**HOW TO COMPLETE THIS TASK:**
Could you count how many lines of the data include "each" and answer with the number only?

Stored data:
Segment Open

(** [TestRunTickerTestContainers_FailedToGetListContainers], for
    every number of ticks, every heap and every filter: with the client whose
    listing fails the driver is still running after each tick, has listed
    once per tick and started nothing; the callback set [touch] and released
    [wg1] once, and the expectations are met. *)
Lemma test_FailedToGetListContainers ticks h :
  let r := RunTest containerFilter h FailedToGetListContainers.client None (S ticks) in
  r.1 = Ok Running
  /\ calls r.2 = replicate (S ticks) (Listed (Some "Expected :)"))
  /\ started (calls r.2) = []
  /\ vars (client r.2) = touched
  /\ AssertExpectations (client r.2) = true.
Proof.
  unfold RunTest. change FailedToGetListContainers.client with (failing_after 0 vars0).
  rewrite RunTicker_failing by auto. cbn [fst snd calls client vars failing_after app].
  split_and!; try done. unfold started. generalize (S ticks). intros n.
  induction n as [|n IH]; [done | exact IH].
Qed.

Lemma tick_one k j v ks p :
  v = vars0 \/ v = touched ->
  tickM (mkWorld (OneContainer.testObjects LabelTest "tugbot.event.timer")
           (one_after k j v) ks p) =
    (Ok Running,
     mkWorld (OneContainer.testObjects LabelTest "tugbot.event.timer")
       (one_after (S k) (S j) touched)
       (ks ++ [Listed None; Started OneContainer.c None]) (S p)).
Proof.
  change (ks ++ [Listed None; Started OneContainer.c None])
    with (ks ++ ([Listed None] ++ [Started OneContainer.c None])).
  rewrite app_assoc. by intros [-> | ->]; vm_compute.
Qed.

Lemma RunTicker_one ticks k j v ks p :
  v = vars0 \/ v = touched ->
  RunTicker ticks
    (mkWorld (OneContainer.testObjects LabelTest "tugbot.event.timer")
       (one_after k j v) ks p) =
    (Ok Running,
     mkWorld (OneContainer.testObjects LabelTest "tugbot.event.timer")
       (one_after (ticks + k) (ticks + j) (if ticks is 0 then v else touched))
       (ks ++ concat (replicate ticks [Listed None; Started OneContainer.c None]))
       (2 * ticks + p)).
Proof.
  revert k j v ks p. induction ticks as [|n IH]; intros k j v ks p Hv.
  { by rewrite app_nil_r. }
  cbn [RunTickerTestContainers]. eapply bind_step; [by apply tick_one|].
  cbn beta iota. eapply bind_step; [reflexivity|]. cbn beta iota.
  unfold visible, passed. cbn [objects client calls points].
  rewrite IH by auto. do 2 f_equal.
  - f_equal; [lia | lia | by destruct n].
  - cbn [replicate concat]. by rewrite <- app_assoc.
  - lia.
Qed.

Lemma startedNames_one ticks :
  omap (fun c => ContainerInfo.Name <$> containerInfo c)
    (started (concat (replicate ticks [Listed None; Started OneContainer.c None])))
  = replicate ticks "My Test Container".
Proof. induction ticks as [|n IH]; [done|]. cbn. by f_equal. Qed.

(** C40. [TestRunTickerTestContainers], for every number of ticks: the
    container of the test is listed and started once at each tick, under its
    own name; the assertion of the callback holds each time, [touch] is set
    and [wg1] released once, and the expectations are met.  The label keys
    are those for which the test's container is a candidate: the key the
    test calls [container.TugbotTest] must be [LabelTest], a constant that
    [container.go] does not define under that name. *)
Theorem test_RunTickerTestContainers ticks :
  let r := RunTest containerFilter (OneContainer.testObjects LabelTest "tugbot.event.timer")
             OneContainer.client None (S ticks) in
  r.1 = Ok Running
  /\ startedNames r.2 = replicate (S ticks) "My Test Container"
  /\ vars (client r.2) = touched
  /\ AssertExpectations (client r.2) = true
  /\ (forall TugbotTest TugbotEventTimer,
       TugbotEventTimer <> LabelTest -> TugbotEventTimer <> LabelCreatedFrom ->
       TugbotTest <> LabelCreatedFrom ->
       (IsTugbotCandidate OneContainer.c
          (OneContainer.testObjects TugbotTest TugbotEventTimer)).1 = Ok true
       <-> TugbotTest = LabelTest).
Proof.
  unfold RunTest. change OneContainer.client with (one_after 0 0 vars0).
  rewrite RunTicker_one by auto. unfold startedNames.
  cbn [fst snd calls client vars one_after app]. rewrite startedNames_one.
  split_and!; [done..|]. apply test_container_candidate_iff.
Qed.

Segment Closed

**COMPLETED EXERCISE:**
3